* About this exercise
Find the line containing "kds_Namespace : string;" in the entries below. Restate it and each line after it, word for word, up to and including the line containing "kds_Selector : option".

──────── Records supplied ────────

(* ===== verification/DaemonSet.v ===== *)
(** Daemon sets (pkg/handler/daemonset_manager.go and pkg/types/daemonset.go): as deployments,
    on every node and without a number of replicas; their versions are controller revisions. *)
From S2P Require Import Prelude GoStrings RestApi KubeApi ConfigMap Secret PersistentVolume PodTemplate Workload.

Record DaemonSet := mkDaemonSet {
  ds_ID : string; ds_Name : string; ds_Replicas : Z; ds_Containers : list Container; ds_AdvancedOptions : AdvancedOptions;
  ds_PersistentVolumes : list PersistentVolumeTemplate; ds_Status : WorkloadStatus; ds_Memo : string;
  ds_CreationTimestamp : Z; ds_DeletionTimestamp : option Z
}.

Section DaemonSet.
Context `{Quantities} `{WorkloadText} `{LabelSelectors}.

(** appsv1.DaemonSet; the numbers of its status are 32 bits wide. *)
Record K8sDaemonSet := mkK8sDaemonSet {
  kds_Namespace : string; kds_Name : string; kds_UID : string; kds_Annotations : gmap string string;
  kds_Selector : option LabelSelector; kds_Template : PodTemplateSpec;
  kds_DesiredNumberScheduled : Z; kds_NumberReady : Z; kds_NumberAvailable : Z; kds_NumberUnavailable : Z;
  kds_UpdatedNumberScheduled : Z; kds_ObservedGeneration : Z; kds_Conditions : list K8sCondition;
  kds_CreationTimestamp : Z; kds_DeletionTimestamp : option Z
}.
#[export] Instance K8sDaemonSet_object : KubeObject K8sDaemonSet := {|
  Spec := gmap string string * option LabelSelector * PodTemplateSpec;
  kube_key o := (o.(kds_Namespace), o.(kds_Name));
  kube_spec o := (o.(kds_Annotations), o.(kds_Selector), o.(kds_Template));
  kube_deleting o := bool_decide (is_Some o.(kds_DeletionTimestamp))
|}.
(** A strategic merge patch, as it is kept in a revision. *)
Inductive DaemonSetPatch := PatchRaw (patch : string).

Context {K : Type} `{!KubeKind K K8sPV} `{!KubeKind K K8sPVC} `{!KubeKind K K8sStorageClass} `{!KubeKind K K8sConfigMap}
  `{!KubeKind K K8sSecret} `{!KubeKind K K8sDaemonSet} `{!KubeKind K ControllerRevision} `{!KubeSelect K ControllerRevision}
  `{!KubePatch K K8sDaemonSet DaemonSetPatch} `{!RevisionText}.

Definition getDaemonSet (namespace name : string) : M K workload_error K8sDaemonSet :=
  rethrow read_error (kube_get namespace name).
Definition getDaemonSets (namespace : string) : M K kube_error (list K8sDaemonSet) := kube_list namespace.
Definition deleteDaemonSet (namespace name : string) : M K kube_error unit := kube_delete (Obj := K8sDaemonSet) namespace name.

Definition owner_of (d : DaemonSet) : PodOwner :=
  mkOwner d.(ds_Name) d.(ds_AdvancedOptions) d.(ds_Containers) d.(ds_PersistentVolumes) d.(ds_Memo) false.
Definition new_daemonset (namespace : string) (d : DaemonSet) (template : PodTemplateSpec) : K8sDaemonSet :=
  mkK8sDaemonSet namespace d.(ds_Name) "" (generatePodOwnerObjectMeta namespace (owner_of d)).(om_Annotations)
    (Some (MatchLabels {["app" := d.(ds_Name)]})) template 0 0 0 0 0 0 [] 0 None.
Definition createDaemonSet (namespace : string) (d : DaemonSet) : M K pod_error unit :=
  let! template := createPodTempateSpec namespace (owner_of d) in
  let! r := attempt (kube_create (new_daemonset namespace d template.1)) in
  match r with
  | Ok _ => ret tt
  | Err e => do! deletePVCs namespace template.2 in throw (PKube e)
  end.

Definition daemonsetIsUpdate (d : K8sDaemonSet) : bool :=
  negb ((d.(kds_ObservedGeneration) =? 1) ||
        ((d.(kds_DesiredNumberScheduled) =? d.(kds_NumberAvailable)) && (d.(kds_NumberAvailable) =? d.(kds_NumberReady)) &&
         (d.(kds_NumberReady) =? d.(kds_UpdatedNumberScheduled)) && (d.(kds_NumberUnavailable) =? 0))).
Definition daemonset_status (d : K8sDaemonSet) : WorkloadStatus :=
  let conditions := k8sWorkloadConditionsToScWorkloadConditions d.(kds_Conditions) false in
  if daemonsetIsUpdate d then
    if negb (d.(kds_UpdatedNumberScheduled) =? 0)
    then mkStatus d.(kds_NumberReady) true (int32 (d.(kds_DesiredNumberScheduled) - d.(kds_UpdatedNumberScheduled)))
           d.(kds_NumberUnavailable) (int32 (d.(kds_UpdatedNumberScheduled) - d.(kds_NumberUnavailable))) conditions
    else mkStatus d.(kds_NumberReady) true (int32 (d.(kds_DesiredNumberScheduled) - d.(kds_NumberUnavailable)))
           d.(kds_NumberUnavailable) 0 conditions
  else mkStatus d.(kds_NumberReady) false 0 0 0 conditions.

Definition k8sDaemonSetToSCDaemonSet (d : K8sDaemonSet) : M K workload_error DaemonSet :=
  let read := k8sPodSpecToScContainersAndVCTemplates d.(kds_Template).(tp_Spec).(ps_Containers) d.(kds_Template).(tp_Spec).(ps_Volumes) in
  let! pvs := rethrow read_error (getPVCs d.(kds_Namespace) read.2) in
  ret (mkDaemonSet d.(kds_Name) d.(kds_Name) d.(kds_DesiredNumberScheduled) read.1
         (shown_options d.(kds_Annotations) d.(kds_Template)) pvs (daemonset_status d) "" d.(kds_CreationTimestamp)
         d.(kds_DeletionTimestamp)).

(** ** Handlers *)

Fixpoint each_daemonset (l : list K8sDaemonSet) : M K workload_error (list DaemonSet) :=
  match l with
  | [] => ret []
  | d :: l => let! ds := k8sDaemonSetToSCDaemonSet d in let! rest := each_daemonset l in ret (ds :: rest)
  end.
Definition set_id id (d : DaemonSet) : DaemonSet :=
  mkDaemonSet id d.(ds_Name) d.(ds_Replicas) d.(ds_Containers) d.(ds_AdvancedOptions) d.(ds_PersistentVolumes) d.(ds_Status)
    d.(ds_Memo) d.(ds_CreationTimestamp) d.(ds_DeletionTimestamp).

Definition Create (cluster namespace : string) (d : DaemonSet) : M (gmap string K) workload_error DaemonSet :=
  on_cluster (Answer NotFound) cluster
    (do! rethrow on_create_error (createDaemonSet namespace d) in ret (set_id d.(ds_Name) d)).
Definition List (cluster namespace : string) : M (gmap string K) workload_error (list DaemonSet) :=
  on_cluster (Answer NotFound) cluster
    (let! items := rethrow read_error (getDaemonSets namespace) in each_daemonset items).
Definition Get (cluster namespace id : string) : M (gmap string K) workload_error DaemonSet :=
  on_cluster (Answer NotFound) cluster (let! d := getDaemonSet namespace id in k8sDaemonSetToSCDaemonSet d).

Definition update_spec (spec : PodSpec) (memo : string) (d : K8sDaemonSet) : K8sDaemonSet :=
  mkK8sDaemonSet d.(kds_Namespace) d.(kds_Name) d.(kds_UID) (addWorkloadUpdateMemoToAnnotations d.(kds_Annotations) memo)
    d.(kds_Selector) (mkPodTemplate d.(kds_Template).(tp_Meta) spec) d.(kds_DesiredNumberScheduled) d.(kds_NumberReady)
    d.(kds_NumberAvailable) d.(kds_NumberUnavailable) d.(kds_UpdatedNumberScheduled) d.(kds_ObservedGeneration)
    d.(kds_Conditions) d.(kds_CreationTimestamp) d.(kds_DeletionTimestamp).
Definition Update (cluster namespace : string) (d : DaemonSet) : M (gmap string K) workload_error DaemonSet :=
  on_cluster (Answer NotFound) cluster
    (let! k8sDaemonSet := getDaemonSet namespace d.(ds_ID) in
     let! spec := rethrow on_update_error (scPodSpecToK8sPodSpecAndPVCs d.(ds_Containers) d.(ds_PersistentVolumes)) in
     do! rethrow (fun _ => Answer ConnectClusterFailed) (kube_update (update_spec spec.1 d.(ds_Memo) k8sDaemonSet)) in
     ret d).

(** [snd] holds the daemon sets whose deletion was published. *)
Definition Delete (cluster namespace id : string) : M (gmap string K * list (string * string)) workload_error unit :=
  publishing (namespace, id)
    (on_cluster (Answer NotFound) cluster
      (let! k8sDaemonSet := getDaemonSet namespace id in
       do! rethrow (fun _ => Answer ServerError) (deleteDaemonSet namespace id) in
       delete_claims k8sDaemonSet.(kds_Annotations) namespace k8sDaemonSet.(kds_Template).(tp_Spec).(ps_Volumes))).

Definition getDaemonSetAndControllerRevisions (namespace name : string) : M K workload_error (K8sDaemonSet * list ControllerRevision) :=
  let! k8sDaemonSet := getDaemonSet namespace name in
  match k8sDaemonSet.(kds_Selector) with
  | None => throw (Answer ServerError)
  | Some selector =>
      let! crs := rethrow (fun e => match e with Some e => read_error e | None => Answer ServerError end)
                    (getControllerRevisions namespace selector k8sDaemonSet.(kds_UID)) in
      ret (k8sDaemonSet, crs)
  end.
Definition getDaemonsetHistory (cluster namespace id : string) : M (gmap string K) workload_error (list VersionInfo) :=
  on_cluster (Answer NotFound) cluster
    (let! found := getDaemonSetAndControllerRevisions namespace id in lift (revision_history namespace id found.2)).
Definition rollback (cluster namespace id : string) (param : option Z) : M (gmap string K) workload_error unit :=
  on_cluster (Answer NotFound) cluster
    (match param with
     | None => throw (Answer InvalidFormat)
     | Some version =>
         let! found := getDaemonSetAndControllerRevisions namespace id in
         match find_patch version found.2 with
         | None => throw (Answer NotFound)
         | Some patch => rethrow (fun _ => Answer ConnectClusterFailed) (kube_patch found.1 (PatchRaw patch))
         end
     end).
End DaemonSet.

────────

* Your solution
  kds_Namespace : string; kds_Name : string; kds_UID : string; kds_Annotations : gmap string string;
  kds_Selector : option LabelSelector; kds_Template : PodTemplateSpec;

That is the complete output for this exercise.